When star linebacker Michael Mauti went down with a left injury in first quarter of the 34-6 win over Eastern Michigan, Stupar stepped in and came up with one of the best games of his career. When cornerback D’Anton Lynn laid motionless face down at midfield for several minutes in the third quarter, Stupar kneeled on the turf and started praying.
With Big Ten season here, Penn State (3-1) must press on without two of their best defenders.
At the least, Mauti is done for the year after tearing his left ACL. The redshirt junior will have surgery in the next two weeks, followed by at least a nine-month rehabilitation, the team said Sunday in a statement.
“That’s football,” Stupar said. “Injuries occur, so you’ve just got to keep going.”
It’s the kind of attitude that coach Joe Paterno hopes the rest of the team embraces when the conference schedule opens next week at Indiana.
The passing game regained traction after three underwhelming weeks. In the quarterback race, Matt McGloin (14 of 17 passing for 220 yards, 3 TDs) bested Rob Bolden (7 of 13 for 115 yards, 1 TD and 1 INT), though neither the assistant coaches nor the quarterbacks offered hints whether the team’s two-man system would be abandoned.
Instead, most of the talk afterward was about the injuries. Not only are Mauti and Lynn key players, but role models on a defense off to a solid start this season.
Lynn was released from Mount Nittany Medical Center a couple hours after the game. In a scary scene, the senior was carted off the field, and doctors later checked his neck and spinal column. Defensive coordinator Tom Bradley said afterward Lynn suffered “burners” down both arms.
Lynn will be evaluated by doctors throughout the week, the team said Sunday,
“But, I think there’s a lot of ways to handle adversity. You can feel sorry for yourself or it can bind you together and a couple of guys to rise to the occasion and say, ‘Hey … I’ve got to do a little bit more. I’ve got to be a little bit better,”‘ Paterno said. “Hopefully, we’ll have some guys who will do that.”
Stupar, for one, stepped up against Eastern Michigan.
A part-time starter or key reserve his first three seasons in Happy Valley, the affable Stupar didn’t move up to full-time status as he had hoped this year when Paterno opted against shifting Mauti from outside linebacker to the middle. Instead, Mauti stayed put and sophomore Glenn Carson has taken over at middle linebacker.

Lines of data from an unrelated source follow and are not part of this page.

(* ===== verification/ITip.v ===== *)
(** * Attendees in iCalendar ([apps/worker/lib/dav/calendar/dav-itip-processor.ts],
    [dav-itip-notify.ts], [dav-build-cal-event.ts])

    How roles, participation and addresses are written into the properties of an event and read
    back from an invitation.  A property of [ical.js] is its value and its parameters. *)

From stdpp Require Import base list.
From S2P Require Import Prelude JsString JsNumber JsValue RuleMatcher.

(** ** Participation and roles *)

Inductive DbPartstat := accepted | declined | tentative | delegated | in_process | completed | needs_action.
Inductive DbRole := chair | opt_participant | non_participant | req_participant.

#[export] Instance DbPartstat_eq_dec : EqDecision DbPartstat.
Proof. solve_decision. Defined.
#[export] Instance DbRole_eq_dec : EqDecision DbRole.
Proof. solve_decision. Defined.

(** The texts the database stores. *)
Definition partstat_text (p : DbPartstat) : jsstr :=
  match p with
  | accepted => "accepted" | declined => "declined" | tentative => "tentative" | delegated => "delegated"
  | in_process => "in_process" | completed => "completed" | needs_action => "needs_action"
  end%js.

Definition role_text (r : DbRole) : jsstr :=
  match r with
  | chair => "chair" | opt_participant => "opt_participant" | non_participant => "non_participant"
  | req_participant => "req_participant"
  end%js.

Definition icsPartstatToDb (partstatRaw : option jsstr) : DbPartstat :=
  let v := toUpperCase (default [] partstatRaw) in
  if bool_decide (v = "ACCEPTED"%js) then accepted
  else if bool_decide (v = "DECLINED"%js) then declined
  else if bool_decide (v = "TENTATIVE"%js) then tentative
  else if bool_decide (v = "DELEGATED"%js) then delegated
  else if bool_decide (v = "IN-PROCESS"%js) then in_process
  else if bool_decide (v = "COMPLETED"%js) then completed
  else needs_action.

Definition icsRoleToDb (roleRaw : option jsstr) : DbRole :=
  let v := toUpperCase (opt_or roleRaw "REQ-PARTICIPANT"%js) in
  if bool_decide (v = "CHAIR"%js) then chair
  else if bool_decide (v = "OPT-PARTICIPANT"%js) then opt_participant
  else if bool_decide (v = "NON-PARTICIPANT"%js) then non_participant
  else req_participant.

(** [dav-itip-notify.ts] *)
Definition roleToIcs (role : option jsstr) : jsstr :=
  if bool_decide (role = Some "opt_participant"%js) then "OPT-PARTICIPANT"%js
  else if bool_decide (role = Some "non_participant"%js) then "NON-PARTICIPANT"%js
  else if bool_decide (role = Some "chair"%js) then "CHAIR"%js
  else "REQ-PARTICIPANT"%js.
(* ===== verification/ITipProcessor.v ===== *)
(** * Incoming invitations ([apps/worker/lib/dav/calendar/dav-itip-processor.ts])

    A message with a calendar attachment invites, cancels or replies.  The attachment is
    downloaded and parsed by services outside the repository: they are parameters, and what the
    code reads from a parsed event is a record. *)

From stdpp Require Import base list.
From S2P Require Import Prelude JsString JsNumber JsValue RuleMatcher Proc ContactTable ITip.
(* ===== verification/DavSyncSpecs.v ===== *)
(** * The mirrored collections

    After the synchronisation of a calendar or an address book that meets nothing it cannot take,
    the rows follow the objects of the server, nothing else has changed, and a second run does
    nothing.  A calendar that fails does not keep the others from this. *)

From stdpp Require Import base list.
From S2P Require Import Prelude JsString JsRegex JsNumber JsValue DavCard.
From S2P Require Import Proc DavMirror DavSync.

(** ** Calendars *)

Section Calendar.
Context (read_ics : jsstr → option (option IcsEvent)) (dayjs : Z → Z → Z → Z → Z → Z → option Z).
Context (known_zone : jsstr → bool).
Context (insert_ok update_ok : DavEventFields → bool) (new_id : DavStore → jsstr).
Context (new_id_fresh : ∀ s, new_id s ∉ map de_id (events s)).

Abbreviation parse := (parseIcsToEvent read_ics dayjs known_zone).
Abbreviation visit := (visit_object read_ics dayjs known_zone insert_ok update_ok new_id).
Abbreviation sync := (syncCalendar read_ics dayjs known_zone insert_ok update_ok new_id).

Definition of_calendar (cal : DavCalendar) (r : DavEvent) : bool := bool_decide (de_calendarId r = cl_id cal).
Definition objects_of (i : Z) (s : DavStore) : list DavObjectRow := filter (λ o, ob_calendarid o = i) (davObjects s).
Definition obj_etag (o : DavObjectRow) : option jsstr := normalizeEtag (Some (ob_etag o)).

Abbreviation ev_at cal := (at_uri de_davUri (of_calendar cal)).

Lemma local_event_found cal u s : local_event cal u s = found de_davUri (of_calendar cal) u (events s).
Proof. done. Qed.

(** No other calendar of the owner has one of the uris. *)
Definition uris_free (cal : DavCalendar) (objs : list DavObjectRow) (l : list DavEvent) : Prop :=
  ∀ r o, r ∈ l → o ∈ objs → de_ownerId r = cl_ownerId cal → de_davUri r = Some (ob_uri o) → de_calendarId r = cl_id cal.

Definition acceptable (cal : DavCalendar) (o : DavObjectRow) : Prop :=
  ∃ f, parse (ob_data o) (cl_timezone cal) = Some (Some f) ∧ insert_ok f = true ∧ update_ok f = true.

(** The events alone differ. *)
Definition same_dav (s s' : DavStore) : Prop := calendars s' = calendars s ∧ davObjects s' = davObjects s.

#[local] Instance same_dav_preorder : PreOrder same_dav.
Proof. unfold same_dav. split; [done|]. intros s1 s2 s3 [-> ->] [-> ->]. done. Qed.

It’s the second major knee injury for Mauti in three seasons. Mauti tore the ACL in his right knee in training camp in 2009, forcing him to sit out that campaign. This time, Mauti’s left knee buckled in the open field after trying to cut back to the ball.
The stoic Mauti buried his face under a towel on the bench as teammate after teammate came over to console him.
Now, Bradley will rely on Stupar, a State College native, to take over for Mauti. Stupar finished with a game-high seven tackles — three for a loss — and a sack against Eastern Michigan. Either safety Nick Sukay or Stupar could take over the on-field defensive play-calling duties for Mauti, the team’s leading tackler.
“It’s sad that happened, you never want someone to go down like that,” Stupar said.
At the same time, he’s hoping to make the best of another shot at starting.
“It gives me a little hope going into the future,” he said. “I’m excited to see what our defense can do in the future.”
While Penn State lost two players Saturday, the team did get its head coach back on the sideline, at least for the first half. Paterno, recovering from right shoulder and pelvis injuries sustained after getting accidentally hit in practice Aug. 7, spent the first half on the sideline before going to the press box after halftime. The Hall of Famer said he was sore, especially since he’s trying to recover without pain medication and wants to walk without a cane.